▶ **Goal of the exercise**: Please state in a single number how many lines of the entries below include the word "tactics".

Supplied data section start

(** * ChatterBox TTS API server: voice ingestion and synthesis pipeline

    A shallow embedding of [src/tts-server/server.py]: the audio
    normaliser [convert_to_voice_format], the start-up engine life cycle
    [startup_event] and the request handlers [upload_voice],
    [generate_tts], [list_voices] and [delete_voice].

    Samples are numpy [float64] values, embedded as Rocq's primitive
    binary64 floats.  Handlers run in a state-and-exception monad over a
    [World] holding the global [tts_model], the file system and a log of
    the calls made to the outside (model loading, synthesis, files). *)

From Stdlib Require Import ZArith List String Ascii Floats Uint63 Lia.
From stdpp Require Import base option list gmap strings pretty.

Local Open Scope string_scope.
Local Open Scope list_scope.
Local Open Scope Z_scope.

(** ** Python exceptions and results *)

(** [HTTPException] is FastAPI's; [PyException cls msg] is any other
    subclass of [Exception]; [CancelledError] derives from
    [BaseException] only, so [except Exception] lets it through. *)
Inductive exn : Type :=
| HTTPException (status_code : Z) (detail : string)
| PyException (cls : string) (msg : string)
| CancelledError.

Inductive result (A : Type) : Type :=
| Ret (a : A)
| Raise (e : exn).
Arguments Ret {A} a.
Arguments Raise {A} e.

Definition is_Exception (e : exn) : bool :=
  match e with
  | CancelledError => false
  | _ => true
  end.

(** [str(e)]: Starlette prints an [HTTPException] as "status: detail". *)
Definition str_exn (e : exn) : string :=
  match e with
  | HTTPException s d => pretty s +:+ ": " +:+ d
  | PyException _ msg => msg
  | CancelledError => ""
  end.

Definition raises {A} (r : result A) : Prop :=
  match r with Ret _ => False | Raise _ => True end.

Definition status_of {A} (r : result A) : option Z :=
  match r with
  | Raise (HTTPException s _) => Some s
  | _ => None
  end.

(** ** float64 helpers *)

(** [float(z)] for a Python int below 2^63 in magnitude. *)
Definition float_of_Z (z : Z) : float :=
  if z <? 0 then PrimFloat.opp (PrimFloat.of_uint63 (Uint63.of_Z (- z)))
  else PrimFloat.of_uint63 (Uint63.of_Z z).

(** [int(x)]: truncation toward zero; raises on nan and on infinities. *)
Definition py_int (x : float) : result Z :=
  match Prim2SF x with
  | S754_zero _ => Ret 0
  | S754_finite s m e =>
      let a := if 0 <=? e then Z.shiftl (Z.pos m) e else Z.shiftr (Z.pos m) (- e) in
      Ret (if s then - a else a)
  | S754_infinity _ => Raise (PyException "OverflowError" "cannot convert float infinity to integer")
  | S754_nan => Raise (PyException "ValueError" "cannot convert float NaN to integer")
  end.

Supplied data section end
Supplied data section start

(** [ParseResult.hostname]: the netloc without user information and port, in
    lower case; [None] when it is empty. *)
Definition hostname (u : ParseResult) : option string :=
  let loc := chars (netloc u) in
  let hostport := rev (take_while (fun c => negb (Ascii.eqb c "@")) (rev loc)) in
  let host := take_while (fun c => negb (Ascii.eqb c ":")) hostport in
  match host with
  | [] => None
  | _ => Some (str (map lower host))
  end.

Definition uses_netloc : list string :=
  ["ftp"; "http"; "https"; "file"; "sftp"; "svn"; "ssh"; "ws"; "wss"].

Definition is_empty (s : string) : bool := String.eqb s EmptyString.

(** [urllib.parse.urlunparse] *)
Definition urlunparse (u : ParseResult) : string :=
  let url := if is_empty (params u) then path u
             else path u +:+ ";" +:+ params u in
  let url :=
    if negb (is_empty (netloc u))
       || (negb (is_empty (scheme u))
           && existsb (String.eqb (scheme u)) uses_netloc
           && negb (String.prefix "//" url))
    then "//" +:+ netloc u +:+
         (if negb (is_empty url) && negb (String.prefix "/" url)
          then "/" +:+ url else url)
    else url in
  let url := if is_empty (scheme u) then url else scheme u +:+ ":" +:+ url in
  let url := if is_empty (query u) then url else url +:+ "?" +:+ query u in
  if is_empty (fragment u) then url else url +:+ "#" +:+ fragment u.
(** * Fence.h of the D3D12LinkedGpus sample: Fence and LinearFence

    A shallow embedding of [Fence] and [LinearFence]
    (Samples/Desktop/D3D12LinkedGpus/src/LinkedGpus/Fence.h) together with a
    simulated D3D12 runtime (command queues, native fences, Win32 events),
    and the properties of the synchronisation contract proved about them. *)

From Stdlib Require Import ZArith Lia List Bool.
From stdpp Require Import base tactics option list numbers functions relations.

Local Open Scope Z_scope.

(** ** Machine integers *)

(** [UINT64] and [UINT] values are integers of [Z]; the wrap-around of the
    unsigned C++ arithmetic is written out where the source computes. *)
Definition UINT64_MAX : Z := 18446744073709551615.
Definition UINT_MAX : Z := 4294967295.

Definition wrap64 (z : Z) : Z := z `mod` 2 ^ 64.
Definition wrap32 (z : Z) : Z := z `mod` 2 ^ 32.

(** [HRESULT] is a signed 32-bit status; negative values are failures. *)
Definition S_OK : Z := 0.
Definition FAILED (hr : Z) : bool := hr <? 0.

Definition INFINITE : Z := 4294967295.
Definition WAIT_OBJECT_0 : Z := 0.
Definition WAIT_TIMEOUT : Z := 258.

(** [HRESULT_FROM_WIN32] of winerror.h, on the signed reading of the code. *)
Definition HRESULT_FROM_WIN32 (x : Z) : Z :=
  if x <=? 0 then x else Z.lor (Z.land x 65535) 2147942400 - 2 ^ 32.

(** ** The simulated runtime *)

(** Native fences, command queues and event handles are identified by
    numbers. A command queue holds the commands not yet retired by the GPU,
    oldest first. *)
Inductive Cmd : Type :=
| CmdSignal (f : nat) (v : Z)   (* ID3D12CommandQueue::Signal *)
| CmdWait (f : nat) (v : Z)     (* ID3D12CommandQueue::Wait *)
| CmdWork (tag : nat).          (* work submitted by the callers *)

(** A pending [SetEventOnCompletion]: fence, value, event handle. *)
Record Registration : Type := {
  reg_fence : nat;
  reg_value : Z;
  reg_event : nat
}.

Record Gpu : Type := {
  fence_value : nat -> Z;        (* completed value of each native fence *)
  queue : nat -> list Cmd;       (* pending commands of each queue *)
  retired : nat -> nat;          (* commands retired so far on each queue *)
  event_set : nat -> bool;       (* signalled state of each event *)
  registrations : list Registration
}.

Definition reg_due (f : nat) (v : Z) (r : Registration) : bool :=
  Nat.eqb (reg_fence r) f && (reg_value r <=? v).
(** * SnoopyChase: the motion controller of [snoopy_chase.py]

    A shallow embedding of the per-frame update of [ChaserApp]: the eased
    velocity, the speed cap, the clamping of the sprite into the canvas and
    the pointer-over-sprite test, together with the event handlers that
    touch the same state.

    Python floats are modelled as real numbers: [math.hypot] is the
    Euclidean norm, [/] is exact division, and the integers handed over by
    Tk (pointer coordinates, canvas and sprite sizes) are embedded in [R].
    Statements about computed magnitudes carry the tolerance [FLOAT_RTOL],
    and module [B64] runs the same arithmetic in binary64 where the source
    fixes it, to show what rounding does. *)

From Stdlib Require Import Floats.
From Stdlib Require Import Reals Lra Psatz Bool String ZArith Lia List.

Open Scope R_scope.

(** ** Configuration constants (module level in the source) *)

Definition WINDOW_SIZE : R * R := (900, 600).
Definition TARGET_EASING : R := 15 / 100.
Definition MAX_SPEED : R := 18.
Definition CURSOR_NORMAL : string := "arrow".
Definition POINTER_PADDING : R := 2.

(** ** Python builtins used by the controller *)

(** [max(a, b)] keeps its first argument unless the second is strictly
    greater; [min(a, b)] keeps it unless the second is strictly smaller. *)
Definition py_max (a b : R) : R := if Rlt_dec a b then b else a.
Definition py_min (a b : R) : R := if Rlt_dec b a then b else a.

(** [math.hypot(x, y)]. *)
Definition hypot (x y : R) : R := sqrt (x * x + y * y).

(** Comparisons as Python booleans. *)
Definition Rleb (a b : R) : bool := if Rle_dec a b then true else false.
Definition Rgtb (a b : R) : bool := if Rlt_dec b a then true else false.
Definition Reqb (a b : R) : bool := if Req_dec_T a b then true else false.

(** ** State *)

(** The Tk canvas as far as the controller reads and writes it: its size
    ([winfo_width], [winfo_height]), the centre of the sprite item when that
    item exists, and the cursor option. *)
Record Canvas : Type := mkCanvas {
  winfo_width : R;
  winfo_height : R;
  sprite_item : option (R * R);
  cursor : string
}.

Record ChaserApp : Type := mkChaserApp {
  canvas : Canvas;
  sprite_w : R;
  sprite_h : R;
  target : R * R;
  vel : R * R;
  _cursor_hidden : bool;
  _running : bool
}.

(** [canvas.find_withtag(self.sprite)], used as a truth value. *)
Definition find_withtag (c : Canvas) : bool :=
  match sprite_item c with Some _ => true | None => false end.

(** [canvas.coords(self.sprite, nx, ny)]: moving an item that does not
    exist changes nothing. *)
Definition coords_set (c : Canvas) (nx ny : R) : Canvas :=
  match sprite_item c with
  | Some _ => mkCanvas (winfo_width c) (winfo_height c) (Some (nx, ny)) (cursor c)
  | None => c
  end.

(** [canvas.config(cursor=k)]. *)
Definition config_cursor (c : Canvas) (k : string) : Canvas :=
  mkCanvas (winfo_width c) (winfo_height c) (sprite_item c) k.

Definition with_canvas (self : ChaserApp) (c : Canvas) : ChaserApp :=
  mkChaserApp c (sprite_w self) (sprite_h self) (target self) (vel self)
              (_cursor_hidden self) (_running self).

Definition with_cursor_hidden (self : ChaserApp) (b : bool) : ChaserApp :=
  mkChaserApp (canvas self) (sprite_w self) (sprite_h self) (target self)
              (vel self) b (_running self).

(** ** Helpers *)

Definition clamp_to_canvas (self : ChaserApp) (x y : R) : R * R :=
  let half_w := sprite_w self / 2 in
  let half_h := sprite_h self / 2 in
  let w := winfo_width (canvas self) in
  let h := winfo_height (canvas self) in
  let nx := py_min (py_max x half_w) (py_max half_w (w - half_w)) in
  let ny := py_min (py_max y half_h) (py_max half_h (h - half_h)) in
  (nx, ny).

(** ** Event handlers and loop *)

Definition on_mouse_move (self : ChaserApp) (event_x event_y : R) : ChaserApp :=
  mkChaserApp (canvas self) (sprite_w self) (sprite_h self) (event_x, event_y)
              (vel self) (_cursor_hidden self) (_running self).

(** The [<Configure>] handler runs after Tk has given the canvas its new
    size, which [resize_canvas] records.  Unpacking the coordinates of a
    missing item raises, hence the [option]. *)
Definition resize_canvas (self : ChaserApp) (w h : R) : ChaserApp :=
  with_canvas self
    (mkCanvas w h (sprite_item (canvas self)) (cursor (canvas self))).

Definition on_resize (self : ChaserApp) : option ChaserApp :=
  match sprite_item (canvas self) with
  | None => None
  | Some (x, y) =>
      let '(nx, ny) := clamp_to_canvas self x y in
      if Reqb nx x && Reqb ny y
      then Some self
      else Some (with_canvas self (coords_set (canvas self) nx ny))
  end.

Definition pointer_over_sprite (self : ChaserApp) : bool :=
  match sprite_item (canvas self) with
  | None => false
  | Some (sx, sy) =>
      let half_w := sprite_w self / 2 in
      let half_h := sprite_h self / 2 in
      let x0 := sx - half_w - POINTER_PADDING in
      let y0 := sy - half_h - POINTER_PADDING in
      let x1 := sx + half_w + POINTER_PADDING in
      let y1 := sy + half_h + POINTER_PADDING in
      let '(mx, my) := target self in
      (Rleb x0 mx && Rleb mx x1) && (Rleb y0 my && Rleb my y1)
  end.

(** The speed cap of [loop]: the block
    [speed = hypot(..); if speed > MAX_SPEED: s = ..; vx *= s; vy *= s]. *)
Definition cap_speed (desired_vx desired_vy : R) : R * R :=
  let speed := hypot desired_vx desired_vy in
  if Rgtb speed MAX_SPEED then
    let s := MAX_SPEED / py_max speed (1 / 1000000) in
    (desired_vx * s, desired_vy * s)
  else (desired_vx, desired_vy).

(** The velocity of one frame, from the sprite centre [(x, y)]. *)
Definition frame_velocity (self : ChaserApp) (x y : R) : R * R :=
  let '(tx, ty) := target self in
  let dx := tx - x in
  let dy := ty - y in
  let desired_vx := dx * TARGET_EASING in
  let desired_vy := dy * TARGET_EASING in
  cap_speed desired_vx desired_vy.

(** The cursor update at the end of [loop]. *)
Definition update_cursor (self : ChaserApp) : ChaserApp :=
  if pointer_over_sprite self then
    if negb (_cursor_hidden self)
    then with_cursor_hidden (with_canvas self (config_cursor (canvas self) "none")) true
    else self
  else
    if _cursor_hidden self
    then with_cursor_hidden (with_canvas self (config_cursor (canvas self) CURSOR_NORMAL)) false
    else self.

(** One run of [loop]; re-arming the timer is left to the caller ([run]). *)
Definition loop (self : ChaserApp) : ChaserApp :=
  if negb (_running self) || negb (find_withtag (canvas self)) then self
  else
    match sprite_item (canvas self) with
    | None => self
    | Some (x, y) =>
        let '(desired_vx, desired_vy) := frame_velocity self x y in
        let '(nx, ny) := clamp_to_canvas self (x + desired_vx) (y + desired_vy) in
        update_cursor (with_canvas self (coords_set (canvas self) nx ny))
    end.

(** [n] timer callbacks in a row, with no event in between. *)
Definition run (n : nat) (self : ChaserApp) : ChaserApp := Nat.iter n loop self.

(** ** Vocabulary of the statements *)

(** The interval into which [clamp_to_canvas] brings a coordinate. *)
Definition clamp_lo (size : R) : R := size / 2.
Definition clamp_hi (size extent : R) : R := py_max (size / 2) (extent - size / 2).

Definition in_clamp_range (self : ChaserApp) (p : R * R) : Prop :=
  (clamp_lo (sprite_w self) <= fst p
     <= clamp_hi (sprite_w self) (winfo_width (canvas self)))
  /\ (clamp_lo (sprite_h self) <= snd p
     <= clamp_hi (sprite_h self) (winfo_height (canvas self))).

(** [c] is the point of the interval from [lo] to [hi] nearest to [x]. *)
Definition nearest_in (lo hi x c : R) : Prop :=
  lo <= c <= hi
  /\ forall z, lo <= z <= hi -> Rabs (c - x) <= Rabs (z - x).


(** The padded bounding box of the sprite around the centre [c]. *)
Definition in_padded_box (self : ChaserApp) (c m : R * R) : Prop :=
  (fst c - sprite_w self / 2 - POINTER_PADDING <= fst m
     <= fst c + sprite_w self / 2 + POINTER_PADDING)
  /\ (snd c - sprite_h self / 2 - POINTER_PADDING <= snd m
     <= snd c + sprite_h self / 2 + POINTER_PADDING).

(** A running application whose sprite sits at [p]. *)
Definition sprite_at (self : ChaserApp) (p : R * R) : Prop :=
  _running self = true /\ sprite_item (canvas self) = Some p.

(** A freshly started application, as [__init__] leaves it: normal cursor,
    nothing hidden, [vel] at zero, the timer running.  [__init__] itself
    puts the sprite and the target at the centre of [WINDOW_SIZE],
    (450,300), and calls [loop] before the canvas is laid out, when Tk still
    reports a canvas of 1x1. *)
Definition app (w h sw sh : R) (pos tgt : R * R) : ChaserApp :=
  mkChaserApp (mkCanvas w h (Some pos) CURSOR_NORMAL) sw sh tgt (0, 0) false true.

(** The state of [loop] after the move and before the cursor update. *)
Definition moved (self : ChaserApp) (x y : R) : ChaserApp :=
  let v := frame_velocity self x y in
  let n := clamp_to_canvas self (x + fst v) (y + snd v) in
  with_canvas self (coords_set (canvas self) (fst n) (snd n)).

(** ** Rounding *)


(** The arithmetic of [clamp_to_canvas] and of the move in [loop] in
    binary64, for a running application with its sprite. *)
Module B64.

Supplied data section end
Supplied data section start

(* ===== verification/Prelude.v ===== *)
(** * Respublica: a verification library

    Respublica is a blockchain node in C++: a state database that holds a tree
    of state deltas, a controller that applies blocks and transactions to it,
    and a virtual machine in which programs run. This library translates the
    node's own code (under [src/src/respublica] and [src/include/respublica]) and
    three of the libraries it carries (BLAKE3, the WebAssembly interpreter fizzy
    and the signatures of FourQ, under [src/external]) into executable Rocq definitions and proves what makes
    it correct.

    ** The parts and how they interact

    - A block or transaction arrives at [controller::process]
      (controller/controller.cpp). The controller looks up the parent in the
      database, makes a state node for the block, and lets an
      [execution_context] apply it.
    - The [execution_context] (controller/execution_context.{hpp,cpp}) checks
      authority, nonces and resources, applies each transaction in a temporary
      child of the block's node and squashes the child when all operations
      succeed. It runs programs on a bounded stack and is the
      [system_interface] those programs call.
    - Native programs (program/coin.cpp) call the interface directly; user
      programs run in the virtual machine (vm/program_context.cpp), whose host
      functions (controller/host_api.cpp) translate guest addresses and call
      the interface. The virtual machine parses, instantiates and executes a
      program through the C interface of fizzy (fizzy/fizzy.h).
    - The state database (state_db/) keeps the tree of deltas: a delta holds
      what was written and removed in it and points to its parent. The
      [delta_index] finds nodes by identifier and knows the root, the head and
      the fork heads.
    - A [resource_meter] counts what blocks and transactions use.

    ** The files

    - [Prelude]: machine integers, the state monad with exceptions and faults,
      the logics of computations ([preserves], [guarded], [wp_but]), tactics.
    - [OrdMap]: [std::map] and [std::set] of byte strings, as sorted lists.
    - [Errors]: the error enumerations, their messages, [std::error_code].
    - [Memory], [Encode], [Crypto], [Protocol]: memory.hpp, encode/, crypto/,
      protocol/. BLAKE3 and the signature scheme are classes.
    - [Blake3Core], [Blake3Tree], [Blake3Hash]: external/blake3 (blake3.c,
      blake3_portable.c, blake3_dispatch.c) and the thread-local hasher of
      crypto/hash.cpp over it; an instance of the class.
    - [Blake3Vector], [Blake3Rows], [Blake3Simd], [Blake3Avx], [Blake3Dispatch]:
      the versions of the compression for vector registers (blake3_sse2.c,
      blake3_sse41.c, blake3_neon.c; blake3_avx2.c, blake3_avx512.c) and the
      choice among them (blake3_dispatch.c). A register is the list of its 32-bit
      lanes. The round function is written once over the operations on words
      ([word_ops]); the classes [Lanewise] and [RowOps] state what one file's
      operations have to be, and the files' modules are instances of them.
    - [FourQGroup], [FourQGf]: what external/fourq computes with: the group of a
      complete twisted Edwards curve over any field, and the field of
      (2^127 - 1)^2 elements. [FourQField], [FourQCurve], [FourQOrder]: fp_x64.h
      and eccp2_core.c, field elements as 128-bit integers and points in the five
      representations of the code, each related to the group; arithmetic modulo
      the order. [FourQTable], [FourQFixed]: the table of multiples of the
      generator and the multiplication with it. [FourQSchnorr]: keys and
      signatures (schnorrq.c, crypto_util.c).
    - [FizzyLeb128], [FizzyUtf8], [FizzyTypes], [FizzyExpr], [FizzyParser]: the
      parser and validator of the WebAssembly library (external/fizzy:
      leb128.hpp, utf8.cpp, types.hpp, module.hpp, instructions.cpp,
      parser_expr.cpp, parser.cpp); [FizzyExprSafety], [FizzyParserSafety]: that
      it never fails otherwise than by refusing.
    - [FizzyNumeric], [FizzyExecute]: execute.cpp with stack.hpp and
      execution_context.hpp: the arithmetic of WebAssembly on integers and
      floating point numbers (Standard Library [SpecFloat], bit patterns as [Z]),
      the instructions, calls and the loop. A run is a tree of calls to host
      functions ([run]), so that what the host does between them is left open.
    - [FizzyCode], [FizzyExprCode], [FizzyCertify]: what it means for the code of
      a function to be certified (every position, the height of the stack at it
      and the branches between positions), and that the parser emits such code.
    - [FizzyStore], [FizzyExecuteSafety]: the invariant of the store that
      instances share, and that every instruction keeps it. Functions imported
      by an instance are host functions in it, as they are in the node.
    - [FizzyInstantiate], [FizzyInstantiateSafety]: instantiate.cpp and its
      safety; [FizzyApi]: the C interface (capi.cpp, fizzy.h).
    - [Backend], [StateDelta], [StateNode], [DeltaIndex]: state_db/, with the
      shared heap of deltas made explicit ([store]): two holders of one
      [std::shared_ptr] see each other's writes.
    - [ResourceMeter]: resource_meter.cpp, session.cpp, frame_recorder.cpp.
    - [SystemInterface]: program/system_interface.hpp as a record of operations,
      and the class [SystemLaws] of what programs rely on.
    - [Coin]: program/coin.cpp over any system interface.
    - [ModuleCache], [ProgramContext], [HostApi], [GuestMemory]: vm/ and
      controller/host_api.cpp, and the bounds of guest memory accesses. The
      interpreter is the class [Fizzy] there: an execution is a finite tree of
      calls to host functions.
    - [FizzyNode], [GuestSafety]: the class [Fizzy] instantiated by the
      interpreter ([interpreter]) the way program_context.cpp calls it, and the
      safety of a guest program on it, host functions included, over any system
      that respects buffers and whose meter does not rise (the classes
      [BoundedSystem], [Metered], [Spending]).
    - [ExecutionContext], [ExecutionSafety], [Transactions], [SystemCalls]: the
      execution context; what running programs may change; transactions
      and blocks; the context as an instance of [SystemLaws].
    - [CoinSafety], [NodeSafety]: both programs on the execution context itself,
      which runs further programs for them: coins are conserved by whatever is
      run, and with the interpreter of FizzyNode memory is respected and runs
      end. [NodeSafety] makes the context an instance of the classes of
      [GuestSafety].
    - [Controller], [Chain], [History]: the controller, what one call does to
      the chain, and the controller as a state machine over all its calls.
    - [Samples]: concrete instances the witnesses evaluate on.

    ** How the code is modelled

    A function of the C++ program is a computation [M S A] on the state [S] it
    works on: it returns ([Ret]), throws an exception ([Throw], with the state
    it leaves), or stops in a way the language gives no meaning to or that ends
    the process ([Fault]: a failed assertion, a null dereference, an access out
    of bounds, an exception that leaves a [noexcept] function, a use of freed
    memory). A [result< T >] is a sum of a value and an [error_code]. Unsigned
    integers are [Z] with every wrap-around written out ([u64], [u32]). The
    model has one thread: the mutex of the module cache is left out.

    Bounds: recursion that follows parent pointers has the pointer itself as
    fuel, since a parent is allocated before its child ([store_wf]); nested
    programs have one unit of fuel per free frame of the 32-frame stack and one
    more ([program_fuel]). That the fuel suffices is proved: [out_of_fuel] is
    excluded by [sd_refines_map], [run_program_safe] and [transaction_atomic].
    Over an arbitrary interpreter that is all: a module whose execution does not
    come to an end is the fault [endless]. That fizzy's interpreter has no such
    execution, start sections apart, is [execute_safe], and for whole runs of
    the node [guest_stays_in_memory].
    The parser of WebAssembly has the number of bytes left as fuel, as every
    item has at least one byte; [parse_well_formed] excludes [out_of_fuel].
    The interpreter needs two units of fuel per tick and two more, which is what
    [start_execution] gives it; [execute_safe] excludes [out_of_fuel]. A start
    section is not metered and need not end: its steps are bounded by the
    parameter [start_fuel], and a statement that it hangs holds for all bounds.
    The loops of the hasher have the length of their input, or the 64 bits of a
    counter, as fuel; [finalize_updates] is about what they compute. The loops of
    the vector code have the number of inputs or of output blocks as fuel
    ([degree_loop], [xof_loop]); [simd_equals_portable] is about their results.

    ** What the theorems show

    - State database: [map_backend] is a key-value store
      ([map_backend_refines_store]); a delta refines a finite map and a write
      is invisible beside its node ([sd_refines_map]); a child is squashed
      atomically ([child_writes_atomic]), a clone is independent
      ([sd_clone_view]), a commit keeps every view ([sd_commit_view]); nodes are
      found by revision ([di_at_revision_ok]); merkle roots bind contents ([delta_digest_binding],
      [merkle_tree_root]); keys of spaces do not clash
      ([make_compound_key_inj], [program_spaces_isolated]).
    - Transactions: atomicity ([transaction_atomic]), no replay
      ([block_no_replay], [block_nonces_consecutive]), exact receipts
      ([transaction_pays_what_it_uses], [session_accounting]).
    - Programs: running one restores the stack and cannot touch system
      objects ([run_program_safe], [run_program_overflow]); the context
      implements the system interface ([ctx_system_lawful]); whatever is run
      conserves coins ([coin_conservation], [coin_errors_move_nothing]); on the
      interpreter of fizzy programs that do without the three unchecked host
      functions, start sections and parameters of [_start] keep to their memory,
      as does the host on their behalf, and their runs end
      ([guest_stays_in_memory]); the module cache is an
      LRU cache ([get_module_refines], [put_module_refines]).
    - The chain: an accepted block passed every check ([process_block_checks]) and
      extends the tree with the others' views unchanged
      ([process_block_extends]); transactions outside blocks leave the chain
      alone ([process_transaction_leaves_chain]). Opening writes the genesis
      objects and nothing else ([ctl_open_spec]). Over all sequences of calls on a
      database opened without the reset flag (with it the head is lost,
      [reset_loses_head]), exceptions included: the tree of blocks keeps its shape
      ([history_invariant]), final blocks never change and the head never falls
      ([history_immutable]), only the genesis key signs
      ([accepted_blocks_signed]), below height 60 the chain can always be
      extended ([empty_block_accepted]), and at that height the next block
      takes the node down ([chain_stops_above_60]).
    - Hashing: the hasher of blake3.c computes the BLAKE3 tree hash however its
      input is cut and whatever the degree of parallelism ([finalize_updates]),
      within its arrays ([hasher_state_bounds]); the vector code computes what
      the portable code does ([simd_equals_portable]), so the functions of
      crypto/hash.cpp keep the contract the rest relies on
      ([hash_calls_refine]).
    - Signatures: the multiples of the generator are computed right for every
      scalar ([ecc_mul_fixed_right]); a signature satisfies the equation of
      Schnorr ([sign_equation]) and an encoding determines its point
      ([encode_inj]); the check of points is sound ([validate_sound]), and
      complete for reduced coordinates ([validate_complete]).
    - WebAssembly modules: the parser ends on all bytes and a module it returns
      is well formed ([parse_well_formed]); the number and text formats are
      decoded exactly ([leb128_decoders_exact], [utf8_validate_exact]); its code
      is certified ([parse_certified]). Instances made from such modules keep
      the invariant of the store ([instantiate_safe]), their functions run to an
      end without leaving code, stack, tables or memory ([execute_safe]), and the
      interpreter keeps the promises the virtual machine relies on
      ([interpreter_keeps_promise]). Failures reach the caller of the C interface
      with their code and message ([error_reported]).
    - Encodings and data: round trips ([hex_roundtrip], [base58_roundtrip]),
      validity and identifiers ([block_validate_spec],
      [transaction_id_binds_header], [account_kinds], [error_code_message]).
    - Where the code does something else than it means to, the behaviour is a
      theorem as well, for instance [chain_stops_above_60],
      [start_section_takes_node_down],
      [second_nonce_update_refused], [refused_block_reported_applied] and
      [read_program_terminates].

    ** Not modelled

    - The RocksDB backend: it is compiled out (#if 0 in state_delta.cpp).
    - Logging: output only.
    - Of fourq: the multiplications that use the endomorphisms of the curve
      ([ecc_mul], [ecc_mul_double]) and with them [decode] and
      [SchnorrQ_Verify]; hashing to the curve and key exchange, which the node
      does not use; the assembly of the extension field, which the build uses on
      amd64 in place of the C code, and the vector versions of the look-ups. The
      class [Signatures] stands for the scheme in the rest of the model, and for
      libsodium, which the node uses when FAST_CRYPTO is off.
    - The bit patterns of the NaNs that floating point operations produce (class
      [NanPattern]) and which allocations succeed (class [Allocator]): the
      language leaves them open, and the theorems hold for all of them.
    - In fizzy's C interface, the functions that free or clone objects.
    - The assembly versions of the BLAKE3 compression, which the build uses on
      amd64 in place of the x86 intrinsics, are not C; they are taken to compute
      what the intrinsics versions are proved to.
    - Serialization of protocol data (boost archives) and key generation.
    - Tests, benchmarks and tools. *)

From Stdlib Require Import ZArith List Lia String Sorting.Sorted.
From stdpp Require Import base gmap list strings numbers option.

Supplied data section end

▶ **Your solution**: 2